Lyndon B. Johnson photo

Remarks Broadcast on Programs Sponsored by Citizens for Humphrey-Muskie

October 27, 1968

My fellow Americans:

Not long ago I was talking with a friend of mine about some of the great campaigns of our past.

We talked about 1948, the campaign that resembles this one in so many, many ways.

Then there was a Midwestern progressive who had won election after election pitted against a Wall Street lawyer who had tried out for the job once before and had been roundly rejected.

Then there was a far right wing that was led by Senator Thurmond, Senator Strom Thurmond, of South Carolina, and he hasn't changed his opinion since then. But I do think you have to admit it: He has learned a thing or two about how to win friends and influence people--at least some people--in the past few years.

And then back there in 1948 there was also a far left that spent its time harassing the Democratic candidate with catcalls and "cloud nine" ideas about a world that never Was.

Everybody told the Republican candidate that he was a shoo-in. So he sat tight and he avoided taking a position on anything more controversial than Mother's Day.

The polls and the pundits had buried the Democratic candidate by late September. And as you all will remember, that Midwestern progressive just refused to cooperate at his own funeral.
The final resemblance is yet to come. But I think it is coming. And the Midwestern progressive of 1968, Vice President Hubert Humphrey, is going to wake up on the morning of November 6th as the President elect of the United States.

There are many other similarities between Harry Truman and Hubert Humphrey. The most important one is this: Both of them believe in America facing its problems now-right now--today--instead of letting them pile up unattended and unmet for our children and our grandchildren to try to solve. That is the essential difference, as I see it, between these two great parties in America today--Democrats face problems; Republicans defer problems.

It is a lot easier on the party in power to defer problems for somebody else to handle a little later on.
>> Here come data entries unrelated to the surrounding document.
(* ===== verification/_CoqProject ===== *)
-Q . S2P
Prelude.v
GoLib.v
GoNet.v
GoUtf8.v
Sort.v
Kube.v
Api.v
Prog.v
Doc.v
Client.v
Trace.v
Life.v
Placement.v
SnapshotRef.v
Json.v
JsonText.v
JsonProps.v
JobBuild.v
AgentArgs.v
RestorePlan.v
Hooks.v
Serialize.v
ControllerLib.v
SecretCopy.v
BackupCtl.v
BackupPlace.v
BackupSafety.v
Cluster.v
BackupProps.v
BackupProgress.v
BackupOutcome.v
BackupLife.v
RestoreCtl.v
RestoreSafety.v
RestoreProps.v
RestoreProgress.v
RestoreLife.v
ScheduleCtl.v
ScheduleProps.v
ScheduleLife.v
PbsClient.v
PbsProps.v
RepoCtl.v
RepoProps.v
GoPath.v
AgentEnv.v
AgentBackup.v
AgentRestore.v
AgentMain.v
AgentTrace.v
AgentHost.v
AgentBackupProps.v
AgentRestoreProps.v
AgentApplyProps.v
AgentJobs.v
Handoff.v
Rbac.v
RbacProps.v
Schema.v
Typed.v
SchemaProps.v
Operator.v
OperatorProps.v
GoMem.v
DeepCopy.v
DeepCopyProps.v
JsonAny.v
PbsFake.v
PbsFakeProps.v
Scheme.v
EndToEnd.v
Yaml.v
Manifests.v
(* ===== verification/Placement.v ===== *)
(** * Placement of a volume: internal/backup/placement.go *)

From S2P Require Import Prelude GoLib Kube.
From stdpp Require Import options.

Definition hostnameKey : string := "kubernetes.io/hostname".

(** One requirement of the scan: a hostname In requirement with a value. *)
Definition hostname_value (req : NodeSelectorRequirement) : option string :=
  if bool_decide (nsr_Key req = hostnameKey) &&
     bool_decide (nsr_Operator req = NodeSelectorOpIn)
  then head (nsr_Values req) else None.

(** The loop over the requirements of one list: the first value found. *)
Fixpoint scan_reqs (reqs : list NodeSelectorRequirement) : option string :=
  match reqs with
  | [] => None
  | req :: reqs' =>
      match hostname_value req with
      | Some v => Some v
      | None => scan_reqs reqs'
      end
  end.

(** The loop over the terms: match expressions, then match fields, of each. *)
Fixpoint scan_terms (terms : list NodeSelectorTerm) : option string :=
  match terms with
  | [] => None
  | term :: terms' =>
      match scan_reqs (nst_MatchExpressions term) with
      | Some v => Some v
      | None =>
          match scan_reqs (nst_MatchFields term) with
          | Some v => Some v
          | None => scan_terms terms'
          end
      end
  end.

(** [(node, true)] is [Some node]. *)
Definition nodeFromAffinity (pv : option PersistentVolume) : option string :=
  match pv with
  | None => None
  | Some p =>
      match pv_NodeAffinity p with
      | None => None
      | Some a =>
          match vna_Required a with
          | None => None
          | Some sel => scan_terms (ns_NodeSelectorTerms sel)
          end
      end
  end.

Definition mounts_claim (claim : string) (vol : Volume) : bool :=
  match vol_PersistentVolumeClaim vol with
  | Some src => bool_decide (pvs_ClaimName src = claim)
  | None => false
  end.

(** The loop over the volumes of one pod. *)
Fixpoint scan_volumes (claim node : string) (vols : list Volume) : option string :=
  match vols with
  | [] => None
  | vol :: vols' =>
      if mounts_claim claim vol && negb (bool_decide (node = "")) then Some node
      else scan_volumes claim node vols'
  end.

Fixpoint scan_pods (claim : string) (pods : list Pod) : option string :=
  match pods with
  | [] => None
  | pod :: pods' =>
      match scan_volumes claim (ps_NodeName (pod_Spec pod)) (ps_Volumes (pod_Spec pod)) with
      | Some node => Some node
      | None => scan_pods claim pods'
      end
  end.

Definition ResolveNode (pvc : PersistentVolumeClaim) (pv : option PersistentVolume)
    (pods : list Pod) : string + string :=
  match nodeFromAffinity pv with
  | Some node => inr node
  | None =>
      match scan_pods (om_Name (pvc_Meta pvc)) pods with
      | Some node => inr node
      | None =>
          inl ("backup: cannot resolve node for PVC " +:+ om_Namespace (pvc_Meta pvc) +:+
               "/" +:+ om_Name (pvc_Meta pvc) +:+
               ": PV has no kubernetes.io/hostname node affinity and no scheduled pod mounts it")
      end
  end.

(** ** Specification *)

(** The requirements of an affinity, in the order the code visits them. *)
Definition requirements (sel : NodeSelector) : list NodeSelectorRequirement :=
  mbind (λ t, nst_MatchExpressions t ++ nst_MatchFields t) (ns_NodeSelectorTerms sel).

Definition affinity_requirements (pv : option PersistentVolume) : list NodeSelectorRequirement :=
  match p ← pv; a ← pv_NodeAffinity p; vna_Required a with
  | Some sel => requirements sel
  | None => []
  end.

(** A scheduled pod that mounts the claim. *)
Definition mounts (claim : string) (pod : Pod) : bool :=
  existsb (mounts_claim claim) (ps_Volumes (pod_Spec pod)) &&
  negb (bool_decide (ps_NodeName (pod_Spec pod) = "")).

Lemma scan_reqs_omap reqs : scan_reqs reqs = head (omap hostname_value reqs).
Proof. induction reqs as [|r rs IH]; simpl; [done|]. by destruct (hostname_value r). Qed.

Lemma head_app {A} (l1 l2 : list A) :
  head (l1 ++ l2) = match head l1 with Some x => Some x | None => head l2 end.
Proof. by destruct l1. Qed.

Lemma scan_terms_omap sel :
  scan_terms (ns_NodeSelectorTerms sel) = head (omap hostname_value (requirements sel)).
Proof.
  unfold requirements. induction (ns_NodeSelectorTerms sel) as [|t ts IH]; [done|].
  cbn [scan_terms mbind list_bind]. rewrite IH, !omap_app, !head_app, !scan_reqs_omap.
  by repeat case_match; simplify_eq.
Qed.

Lemma nodeFromAffinity_omap pv :
  nodeFromAffinity pv = head (omap hostname_value (affinity_requirements pv)).
Proof.
  unfold nodeFromAffinity, affinity_requirements. destruct pv as [p|]; [|done]. simpl.
  destruct (pv_NodeAffinity p) as [a|]; [|done]. simpl.
  destruct (vna_Required a); [|done]. apply scan_terms_omap.
Qed.

Lemma scan_volumes_spec claim node vols :
  scan_volumes claim node vols =
  if existsb (mounts_claim claim) vols && negb (bool_decide (node = "")) then Some node else None.
Proof.
  induction vols as [|v vs IH]; simpl; [done|]. rewrite IH.
  by destruct (mounts_claim claim v), (existsb (mounts_claim claim) vs),
    (negb (bool_decide (node = ""))).
Qed.

Lemma scan_pods_spec claim pods :
  scan_pods claim pods =
  (λ ip, ps_NodeName (pod_Spec ip.2)) <$> list_find (λ p, mounts claim p) pods.
Proof.
  induction pods as [|p ps IH]; simpl; [done|].
  rewrite scan_volumes_spec. fold (mounts claim p).
  destruct (mounts claim p); simpl; [done|].
  rewrite IH. by destruct (list_find _ _) as [[]|].
Qed.

(** [ResolveNode] prefers the first hostname value of the volume's node
    affinity in source order; without one it takes the node of the first
    scheduled pod that mounts the claim; without either it fails with a message
    that names the claim.  No other outcome is possible. *)
Theorem ResolveNode_spec pvc pv pods :
  match head (omap hostname_value (affinity_requirements pv)),
        list_find (λ p, mounts (om_Name (pvc_Meta pvc)) p) pods with
  | Some node, _ => ResolveNode pvc pv pods = inr node
  | None, Some (i, pod) =>
      ResolveNode pvc pv pods = inr (ps_NodeName (pod_Spec pod)) ∧
      ps_NodeName (pod_Spec pod) ≠ ""
  | None, None =>
      ∃ pre post, ResolveNode pvc pv pods =
        inl (pre +:+ om_Namespace (pvc_Meta pvc) +:+ "/" +:+ om_Name (pvc_Meta pvc) +:+ post)
  end.
Proof.
  unfold ResolveNode. rewrite nodeFromAffinity_omap, scan_pods_spec.
  destruct (head _) as [node|]; [done|].
  destruct (list_find _ _) as [[i pod]|] eqn:Hf; simpl.
  - split; [done|]. apply list_find_Some in Hf as (_ & Hm & _).
    unfold mounts in Hm. apply andb_prop_elim in Hm as [_ Hm].
    intros Hn. by rewrite Hn in Hm.
  - by eexists _, _.
Qed.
Your polls remain high. The controversy level stays low. But, really, that is not very easy on the country. Problems deferred mean solutions deferred, and solutions deferred mean real trouble.

Take the migration from rural America in the past two decades. It has been called by some one of the greatest single migrations in the history of the entire world. In the 1950's alone, during which the Republicans were in office most of the time, nearly 10 million Americans left the farm to go to the big city. That meant not only fewer farms, more than a million and a half fewer farms, really, but it meant an unbearable strain on the ability of the cities to provide and take care of these new residents. I want to ask you:

--Did you hear the Republicans calling for a model cities program to relieve the blight of the city slums?

--Did you hear the Republicans saying that we must build 26 million housing units for families of modest means so we could have housing in our cities?

--Did you hear the Republicans say that the schools needed Federal assistance; that young, poor children needed a head start in life?

--Did you hear the Republicans urging the country to find more jobs, to provide better training for rural people who had no city skills?

--Did you find the Republicans pressing for help to depressed areas so that people might be encouraged to remain in rural America instead of crowding into the teeming cities?

No--no, you heard nothing of that. You heard "veto." You heard contemptuous references to "kennel dogs." You heard talk about "rolling readjustments" when the country went through three recessions in 8 years of Republican rule.

Meanwhile, the fuse of trouble burned. When President John Kennedy and I came into office in 1961 the choice was clear: Either continue to close our eyes to the urgent needs of our people, or to get this country moving toward meeting those needs.

I think you know the choice that we made. And for all the Gallup polls and the pundits in the world, I would never take back that choice.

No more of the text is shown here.